Subsidizing a Billionaire

Ted Leonsis, owner of the Washington Wizards and Washington Capitals; Gov. Youngkin on left. Photo credit: Virginia Business

by Dick Hall-Sizemore

If approved by the General Assembly and the City of Alexandria, the deal reached between Gov. Glenn Youngkin and the owner of the Washington Wizards and the Washington Capitals for those teams to move from Washington, D.C. to the Potomac Yards site in Alexandria would constitute the largest public subsidy for a sports team in the nation’s history.  That is the conclusion of a report by JP Morgan commissioned by the state, a copy of which was obtained by The Washington Post.

The total estimated cost of the project is $2.2 billion.  The owner of the sports teams, Monumental Sports and Entertainment would contribute $403 million up front.  The City of Alexandria would be on the hook for $106 million.

The state would create a sports and entertainment authority which would own the land and the buildings and lease them to Monumental. The company would sign a 40-year lease with rent beginning at $29.5 million annually and increasing to $34.5 million.  In addition to the arena for the two sports teams, the project would include a concert hall, underground parking, a conference center, a Wizards practice center, and Monumental’s  corporate offices and media station.

To get the cash to construct these facilities, the authority would issue two sets of revenue bonds.  The first batch, for $1.05 billion, would be repaid with tax receipts, parking revenue, and the proceeds from the sale of naming rights.  The second set of bonds, $416 million, would be repaid from lease payments from Monumental.  According to the Post, two Youngkin aides said that the tax revenue would come from “income taxes on players, executives and workers at the site, plus business, sales, ticket and hotel tax revenue generated only from the first phase of the development.”

Finally, there will be up to $200 million in transportation revenue “redirected” to this project.  The details have not been worked out (or made public) but are thought to include improvements to Glebe Road and Rt. 1 in Alexandria, as well as a major enlargement of the Metro station just opened at the site last May.


My Soapbox

I thought Republicans were big proponents of private property and opponents of big government.  Government should get out of the way of business.  “What the government does, the private sector can do better and cheaper,” a major aide to Gov. George Allen once pointedly told me in a meeting.
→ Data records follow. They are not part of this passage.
(** The outer loop shared by [split_nodes_image] and [split_nodes_link]. *)
Fixpoint split_nodes_loop (extract : str -> list (str * str))
    (markup : str -> str -> str) (kind : TextType)
    (old_nodes new_nodes : list TextNode) : list TextNode :=
  match old_nodes with
  | [] => new_nodes
  | old_node :: rest =>
      if negb (TextType_eqb (text_type old_node) TEXT)
      then split_nodes_loop extract markup kind rest (new_nodes ++ [old_node])
      else
        let original_text := text old_node in
        match extract original_text with
        | [] =>
            split_nodes_loop extract markup kind rest
              (if truthy original_text then new_nodes ++ [old_node]
               else new_nodes)
        | matches =>
            let '(new_nodes, text_to_process) :=
              split_matches markup kind matches original_text new_nodes in
            split_nodes_loop extract markup kind rest
              (append_text new_nodes text_to_process)
        end
  end.

Definition split_nodes_image (old_nodes : list TextNode) : list TextNode :=
  split_nodes_loop extract_markdown_images markdown_image IMAGE old_nodes [].

Definition split_nodes_link (old_nodes : list TextNode) : list TextNode :=
  split_nodes_loop extract_markdown_links markdown_link LINK old_nodes [].
Lemma codeUnits_all c : In c codeUnits.
Proof.
  rewrite <- (ascii_nat_embedding c).
  apply in_map, in_seq.
  pose proof (nat_ascii_bounded c). lia.
Qed.

(** A fact checked on every byte holds of every byte. *)
Lemma every_byte (P : ascii -> bool) :
  forallb P codeUnits = true -> forall a, P a = true.
Proof.
  intros H a. rewrite forallb_forall in H. apply H, codeUnits_all.
Qed.

Lemma in_alphabet_iff u l :
  In (u, l) alphabet
  <-> existsb (fun p => Ascii.eqb (fst p) u && Ascii.eqb (snd p) l) alphabet = true.
Proof.
  rewrite existsb_exists. split.
  - intros H. exists (u, l). cbn [fst snd]. now rewrite !Ascii.eqb_refl.
  - intros ([u' l'] & H & E). cbn [fst snd] in E.
    apply andb_true_iff in E as [E1 E2].
    apply Ascii.eqb_eq in E1, E2. now subst.
Qed.

Lemma sameLetter_decide a b : sameLetter a b <-> sameLetterb a b = true.
Proof.
  unfold sameLetterb.
  rewrite !orb_true_iff, Ascii.eqb_eq, <- !in_alphabet_iff. split.
  - intros [c | u l H | l u H]; auto.
  - intros [[-> | H] | H].
    + constructor.
    + now apply upper_lower.
    + now apply lower_upper.
Qed.

Lemma sameLetterb_foldLetter a b :
  sameLetterb a b = Ascii.eqb (foldLetter a) (foldLetter b).
Proof.
  assert (H : forallb (fun x => forallb (fun y =>
                Bool.eqb (sameLetterb x y)
                         (Ascii.eqb (foldLetter x) (foldLetter y)))
                codeUnits) codeUnits = true) by (vm_compute; reflexivity).
  pose proof (every_byte _ H a) as Ha. cbv beta in Ha.
  pose proof (every_byte _ Ha b) as Hb. now apply eqb_prop.
Qed.

Lemma sameLetter_foldLetter a b :
  sameLetter a b <-> foldLetter a = foldLetter b.
Proof.
  now rewrite sameLetter_decide, sameLetterb_foldLetter, Ascii.eqb_eq.
Qed.

Lemma equalIgnoringCase_foldCase s t :
  equalIgnoringCase s t <-> foldCase s = foldCase t.
Proof.
  split.
  - induction 1 as [|a b s t Hab _ IH]; simpl; [reflexivity|].
    apply sameLetter_foldLetter in Hab. now rewrite Hab, IH.
  - revert t; induction s as [|a s IH]; intros [|b t] H; try discriminate.
    + constructor.
    + simpl in H. injection H as Hab Hst.
      constructor; [now apply sameLetter_foldLetter | now apply IH].
Qed.

Lemma equalIgnoringCase_refl s : equalIgnoringCase s s.
Proof. now apply equalIgnoringCase_foldCase. Qed.

Lemma foldCase_app s t : foldCase (s ++ t) = foldCase s ++ foldCase t.
Proof. induction s as [|a s IH]; simpl; [reflexivity | now rewrite IH]. Qed.

Lemma foldCase_split s x y :
  foldCase s = x ++ y ->
  exists s1 s2, s = s1 ++ s2 /\ foldCase s1 = x /\ foldCase s2 = y.
Proof.
  revert s; induction x as [|c x IH]; intros s H.
  - exists "", s. auto.
  - destruct s as [|a s]; [discriminate|].
    simpl in H. injection H as Hc Hs.
    destruct (IH _ Hs) as (s1 & s2 & -> & H1 & H2).
    exists (String a s1), s2. simpl. now rewrite Hc, H1.
Qed.

(** Case-insensitive containment is containment of the folded strings. *)
Lemma containsIgnoringCase_foldCase s t :
  containsIgnoringCase s t <-> Js.includes (foldCase s) (foldCase t) = true.
Proof.
  rewrite includes_iff. unfold containsIgnoringCase. split.
  - intros (s1 & s2 & s3 & -> & H).
    apply equalIgnoringCase_foldCase in H.
    exists (foldCase s1), (foldCase s3).
    now rewrite !foldCase_app, H.
  - intros (x & y & H).
    apply foldCase_split in H as (s1 & s23 & -> & _ & H).
    apply foldCase_split in H as (s2 & s3 & -> & H & _).
    exists s1, s2, s3. split; [reflexivity|].
    now apply equalIgnoringCase_foldCase.
Qed.

Lemma containsIgnoringCase_empty s : containsIgnoringCase s "".
Proof. exists "", "", s. split; [reflexivity | constructor]. Qed.

Lemma isAscii_app s t : isAscii (s ++ t) <-> isAscii s /\ isAscii t.
Proof. induction s as [|a s IH]; simpl; [tauto | rewrite IH; tauto]. Qed.

Lemma sameLetter_ascii a b :
  sameLetter a b -> (N_of_ascii a < 128)%N -> (N_of_ascii b < 128)%N.
Proof.
  assert (H : forallb (fun x => forallb (fun y =>
                implb (sameLetterb x y)
                      (Bool.eqb (N_of_ascii x <? 128)%N (N_of_ascii y <? 128)%N))
                codeUnits) codeUnits = true) by (vm_compute; reflexivity).
  pose proof (every_byte _ H a) as Ha. cbv beta in Ha.
  pose proof (every_byte _ Ha b) as Hb. cbv beta in Hb.
  intros S La. apply sameLetter_decide in S. rewrite S in Hb. cbn in Hb.
  apply eqb_prop in Hb. apply N.ltb_lt in La. rewrite La in Hb.
  apply N.ltb_lt. symmetry. exact Hb.
Qed.

Lemma equalIgnoringCase_ascii s t :
  equalIgnoringCase s t -> isAscii s -> isAscii t.
Proof.
  induction 1 as [|a b s t Hab _ IH]; simpl; [tauto|].
  intros [Ha Hs]. split; [eapply sameLetter_ascii; eauto | auto].
Qed.
(** C5, as the code has it. [set(topic, request, chainId)] past the gate:
    when a record is filed under [request.id], whatever its topic, the call
    rejects with RECORD_ALREADY_EXISTS and leaves the map as it was;
    otherwise it resolves, the map holds under [request.id] the record
    [{id, topic, request: {method, params: request.params || null},
    chainId}] with no response, every other key is as before, and [get]
    with the same topic and id returns that record. For truthy [params]
    this is the record with the request's own [params]. *)
Theorem set_spec (topic : string) (request : JsonRpcRequest) (chainId : option string)
    (h : History) :
  gate_open h →
  (∀ r, jm_get (req_id request) (records h) = Some r →
     (set topic request chainId h).1 = Rejected (RECORD_ALREADY_EXISTS (req_id request)) ∧
     records (set topic request chainId h).2 = records h) ∧
  (jm_get (req_id request) (records h) = None →
     let h' := (set topic request chainId h).2 in
     (set topic request chainId h).1 = Resolved () ∧
     jm_get (req_id request) (records h') = Some (record_of topic request chainId) ∧
     (∀ k, k ≠ req_id request → jm_get k (records h') = jm_get k (records h)) ∧
     get topic (req_id request) h' = (Resolved (record_of topic request chainId), h') ∧
     (truthy (req_params request) = true →
        record_of topic request chainId = record_as_specified topic request chainId)).
Proof.
  intros Hg. split.
  - intros r Hr. rewrite set_taken; [done..|]. apply jm_has_true. eauto.
  - intros Hnone. simpl. rewrite (set_fresh _ _ _ _ Hg Hnone). simpl.
    split; [done|]. split; [apply jm_get_set_eq|]. split.
    + intros k Hk. by apply jm_get_set_ne.
    + split; [apply get_found; [exact Hg | apply jm_get_set_eq | done]|].
      intros Htruthy. unfold record_of, record_as_specified, js_or. by rewrite Htruthy.
Qed.

(** *** [update] *)

Lemma update_parked topic response h :
  ¬ gate_open h → update topic response h = (Suspended, h).
Proof. intros Hg. async. by rewrite (gate_closed_length h Hg). Qed.

Lemma update_noop topic response h :
  gate_open h →
  (jm_get (resp_id response) (records h) = None ∨
   ∃ r, jm_get (resp_id response) (records h) = Some r ∧
        (rec_topic r ≠ topic ∨ rec_response r ≠ None)) →
  update topic response h = (Resolved (), h).
Proof.
  intros Hg Hcase. pose proof (gate_open_length h Hg) as Hlen.
  async. unfold jm_has.
  destruct Hcase as [Hget|(r & Hget & Hr)];
    repeat (first [rewrite Hlen | rewrite Hget]; simpl); [done|].
  destruct (decide (rec_topic r ≠ topic)); [done|].
  destruct (decide (rec_response r ≠ None)); [done|]. naive_solver.
Qed.
(* ===== verification/Prelude.v ===== *)
(** * RoseDB and its servers: a verification development

    The repository is a key-value store in Go, a log on disk with an index in
    memory (the root package), an HTTP server around it with replication to slaves
    and failover ([server/]), a proxy that spreads keys over servers
    ([cmd/proxy], [sharding/]), two command lines ([cmd/server], [cmd/cli]) and
    example programs ([examples/]).
    This library is a shallow embedding of that code and the theorems about it.

    ** The program and its model

    A write goes through a [Batch]: the batch collects records, [Commit] appends
    them and an end mark to the write-ahead log in one segment, then updates the
    index.  [Open] rebuilds the index from the log and the hint file; [Merge]
    copies the live records to a second directory, which [Open] or [Merge] itself
    takes over.  The server calls the database once per request and starts a
    goroutine per slave for a write; a slave asks its master for its health and
    takes over after three failures; the proxy sends a request to the node of its
    key and moves keys when a node is added.

    Below, the files in the order they build on each other, with what they model.

    Go and its standard library: [Prelude.v] (bytes, 64-bit wrap-around, the
    result type [outcome] -- a value, a panic, or blocked for ever -- and the state
    monad [GoM] with its notations), [GoBinary.v] (slices, varints), [GoOs.v]
    (files and directories, and [fs_denies]: which calls of the operating system
    fail, and how), [Filepath.v], [Strs.v] (strings, URL escapes, query
    strings), [Flags.v] ([flag.Parse] and [strconv.ParseInt]), [Json.v] (JSON and base64), [Http.v] (requests, forms, response
    writers, URLs, clients), [Urls.v] (what text passes through URLs unchanged).

    Code outside the repository, as classes of operations with their laws:
    [WalLib.v] ([github.com/rosedblabs/wal]; [WalModel.v] is a log that meets the
    laws), [BTreeLib.v] ([github.com/google/btree], with an instance by sorted
    lists), [Snowflake] and [MemHashLib] in [Store.v] (batch ids, the hash of the
    Go runtime), [Regexp] in [DB.v], [MultipartLib] and [Network] in [Http.v].
    [Instances.v] has the instances the witnesses run on.

    The database.
    - [Record.v]: [record.go], records and their encodings.
    - [Config.v]: [options.go], [errors.go], [checkOptions].
    - [Index.v]: [index/btree.go] and [NewIndexer] over [BTreeLib].  [Indexer.v]:
      the interfaces of [index/index.go] as classes of operations, without laws,
      the B-tree as their instance, and its iterator under any calls.
    - [Watch.v]: [watch.go], the ring of events and the goroutine that sends
      them, as the step relation [watch_step].  [WatchDB.v] runs that goroutine
      beside the calls of the database.
    - [Store.v]: the structs [DB] and [Batch]; [Store] is a database with the disk
      it is on.  A method of [DB] is a [DbM] computation.  The lock is
      [sync.RWMutex]: a writer that waits for readers is announced and holds back
      new ones, and who unlocks hands over to those who wait.
    - [Batch.v]: [batch.go].  [DB.v]: [db.go] but for opening -- the calls, the
      traversals, [DeleteExpiredKeys].  [Open.v]: [Open] and what of [merge.go]
      runs on opening.  [Merge.v]: [Merge] and [doMerge].  [Iterator.v]:
      [iterator.go].

    The servers.
    - [Server.v]: [server/server.go] and the handler of [server/admin.go], whose
      page is in [AdminPage.v] (the theorems hold of any page).  The record
      [Server] has the database, the role, the replicator, and [sv_tasks], the
      replication goroutines started; handlers are [ServerM] computations,
      composed by [mux] and [ServeHTTP] as in [NewServer].
    - [Replication.v]: [server/replication.go].  [broadcast] gives the goroutines
      of a write, [sync_goroutine] is the body of one.
    - [Failover.v]: [server/failover.go].  [heartbeat_tick] is one round of the
      goroutine, [heartbeat_run] its rounds with what happens between them.
    - [Ring.v]: [sharding/consistent_hash.go] with [crc32.ChecksumIEEE].
    - [Proxy.v]: [cmd/proxy/main.go].  [Cmd.v]: [cmd/server/main.go],
      [cmd/cli/main.go] and the arguments of the proxy, from [os.Args] on.

    The examples.  [Examples.v]: the six [examples/*/main.go] and
    [utils/rand_kv.go], each a [program] on the lines printed, the readings of the
    clock, the random numbers drawn and the store, between [DB_Open] and [DB_Close]
    ([with_db]).

    ** What is promised

    [View.v] is the specification of a database: a map [vmap] from keys to values
    with an expiry time, compared by [live_eq t], which forgets what has expired by
    [t].  [db_view] is the map a database shows, [db_inv] and [batch_inv] the
    invariants.
    [BatchSpec.v], [CommitSpec.v], [Recovery.v], [OpenSpec.v], [DBSpec.v] refine the
    operations to that map; [MergeSpec.v], [MergeLoop.v], [MergeOpen.v] do so for a
    merge with other goroutines running.  [ServerSpec.v] has the server as a map
    behind its paths ([serve_spec]) and the refinement [ServeHTTP_spec];
    [ProxySpec.v] what the proxy sends on; [Migration.v] the interface [KVNodes] of
    the nodes a migration needs, and [CutNodes] for connections that break off while
    a value is answered; [Cluster.v] a network of servers that loses requests and
    answers, which discharges it.

    Where a theorem lets a write fail, it says how: [refused_as] and [refused_op] are
    the log giving the error reported to the very chunks of that write, the index,
    the watcher and the map shown unchanged; [open_error] is an error of the log
    library or one [fs_denies] has; [merge_failed] is the database after a merge that
    ended with an error, [refused_call] a call the log refuses on the store of that
    very merge.

    The theorems are at the ends of the component files and in the [Props] files.
    - [DBProps.v]: histories of calls are histories of a map; opening the directory
      again, after a crash or after [Close], shows the same map; a batch is atomic; an unfinished batch is
      ignored; guards and errors; what [TTL], a second [Commit] and an expired
      record of a torn batch do.
    - [Transactions.v]: the batches of many goroutines, in any schedule, are serial
      transactions, with exactly the waiting that the lock causes.
    - [Traverse.v], [Iterator.v]: exactly the live keys, in order.  [Expire.v]: when
      [DeleteExpiredKeys] ends, and that it may not.
    - [WatchDB.v]: whatever the interleaving of calls and the sending goroutine, the
      consumer of [Watch] sees the writes in order, and all of them while the queue
      is large enough.  [Indexer.v]: the iterator of the index after any
      sequence of [Next], [Rewind] and [Seek].
    - [ExamplesProps.v]: what the examples print on a new directory.  [Flags.v],
      [Cmd.v]: flags written as arguments, in one or two, parse back, and each [main]
      gets what it is given.
    - [MergeProps.v]: a merge keeps every live key, in memory and on disk; a rename
      that fails loses a segment, and the code reports success; examples of other
      losses (another segment size, an overflowed expiry, an interrupted merge, an
      end mark that cannot be opened).
    - [Record.v], [Index.v], [Watch.v], [Ring.v]: round trips; the index is a map;
      the queue keeps the last events and delivers
      them in order; routing is the clockwise successor and moves few keys.
    - [ServerProps.v]: histories of requests are histories of a map; a sync
      goroutine sends at most three times; failover exactly after three failures.
    - [ProxyProps.v]: routing to listed nodes only, under any schedule of requests,
      additions of nodes interleaved between their two sections of the lock; a request through the proxy is
      served as if sent to the node; what a malformed address does.
    - [ClusterProps.v]: an accepted write reaches the slave; nothing orders two of
      them; a migration loses no key; the client stores the arguments of its
      process; examples of what a migration does to odd keys and values, to a node
      added again, to a newer write and to an answer that breaks off.
    - [Takeover.v]: an acknowledged and replicated write outlives its master, from
      the client's put to its get on the slave that has taken over.

    ** Conventions and bounds

    Integers are [Z], wrapped to 64 bits ([i64]) where the code can overflow; the
    theorems that need no overflow say so.  The readings of a clock are arguments.
    A mutex is part of the state: a [Lock] that has to wait is [Blocked], an [Unlock]
    of a free one is [Panic]; [Batch_lock_waits] is the state a goroutine that waits
    leaves.  Requests and calls are atomic, as the database lock makes
    them; where goroutines interleave (batches, the watch, the rounds of a merge,
    ticks, additions of nodes, the keys of a migration, replication), the others are the rest of a
    schedule, steps of a relation, or an argument run at every point where the lock
    is free.

    Fuel: the loops over a log reader take at most [fuel] rounds and are [Blocked]
    beyond; the theorems on [Open] and [Merge] hold for every fuel above the number
    of chunks ([open_fuel], [mg_fuel]), so they include that the loops end.
    [DeleteExpiredKeys] is shown to end with enough fuel when it ends, and to use up
    any fuel when it does not.  The parsers of JSON and strings recurse on fuel
    linear in the text, enough since each round reads a byte ([json_fuel]).  The
    replication loop has [maxRetries] rounds and the migration recurses on lists.
    The iterators of [Examples.v] get one round more than the index has entries,
    and [iterate_prints_in_order] includes that they end.

    ** What is not modelled

    - The laws of the write-ahead log take its corruption checks as given: a torn
      write loses a whole batch or a suffix of its chunks.
    - Failures of the operating system may depend on the call and its paths, not on
      the moment: [fs_denies] is the same during a run.  [Stat] of a file and of a
      directory, opening and reading the end mark of a merge, [Rename], [Remove],
      [RemoveAll] and [MkdirAll] may fail; the files of the log fail inside the log
      library, by its laws.
    - When [Merge] fails to open the log again, the code leaves [db.dataFiles] nil and
      the next call panics; the model keeps the log that has been closed.
    - The lock of a batch itself (a batch is used by one goroutine), the lock file
      (its answer is an argument), the cron scheduler.
    - Of [net/http]: the cleaning of paths with a redirect, redirects followed by a
      client, the text of its errors, content sniffing, IPv6 zones; multipart
      bodies are a parameter.  A client reads what has arrived of a body ([rp_Body]) and
      the error it breaks off with ([rp_BodyErr]); that a server whose handler wrote
      less than the Content-Length it copied closes the connection is left out.
    - Logging (but for [loggingMiddleware]), the messages of a flag that does not
      parse, timers and sleeps, signals, the listening socket; [html/template] beyond a text without actions.
    - [utils/hash.go] (it calls the hash of the runtime, the class [MemHashLib]);
      the generator behind the random values (the class [Rand]) and the sleep of
      the watch example; [benchmark/] and the tests. *)
From Stdlib Require Export ZArith Lia Strings.Byte.
From Stdlib Require Export Sorted.
From stdpp Require Export base list gmap strings sorting.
Enabling a multi-billionaire to take advantage of more than $1 billion in tax-exempt financing is a major subsidy, no matter how you look at it.

First, the governor claimed, “There is no upfront investment or inclusion of any taxes already being collected by the Commonwealth to repay the bonds and there will be no tax increase for local residents.”  He conveniently forgot about the $200 million in transportation funds being “redirected” to the project.  “There’s sort of an asterisk,” one Virginia official explained, speaking anonymously.  “That didn’t come across clearly.”

More importantly, the governor justifies this “quintessential public-private partnership” on the grounds it “takes revenues that otherwise would not exist and uses those as underpinning to support the project.”  That is the argument used by Richmond Mayor Levar Stoney in pushing for the Navy Hill project, which fell apart after the media, independent analysts, and the city council dug into the details of the funding proposal.

Furthermore, this argument that these are revenues that would not exist is disingenuous at best.  This is a prime piece of land, owned by one of the largest real estate developers in the region, if not the nation, JGB Smith.  It sits adjacent to the site of the Virginia Tech Innovation Campus.  The first building of the campus will open in the fall of 2024.  Two more buildings are planned.  When complete, Tech projects that the campus will be home to “750 master’s and 200 doctoral students and will graduate 550 master’s and 50 doctoral candidates annually.”  It is entirely reasonable to expect that national high-tech companies would want to build facilities next door to take advantage of this talent.  In fact, Youngkin  touted the ability of the Innovation Center and Monumental, being next-door neighbors, to develop partnerships for entrepreneurship, sports analytics, immersive technologies, business and media.  In other words, the state not only subsidizes the building of a sports arena complex and headquarters for the company, it trains its high-tech workforce, as well.  Why not have other high-tech companies, who would be providing tax revenue to the state and locality, locate here and take advantage of the Innovation Center?

Finally, Younkin himself admitted the fallacy of the argument that these revenues would not “otherwise exist.”  In defending the redirection of transportation revenue he said, “We know we’re going to have work to do on Glebe Road, we know we are going to need improvements along Route 1, and interchanges.  We’re going to have bike paths, we’re going to have buses and we know all of this is going to be done over the course of time….We always knew something else was going to go here.” [Emphasis added.]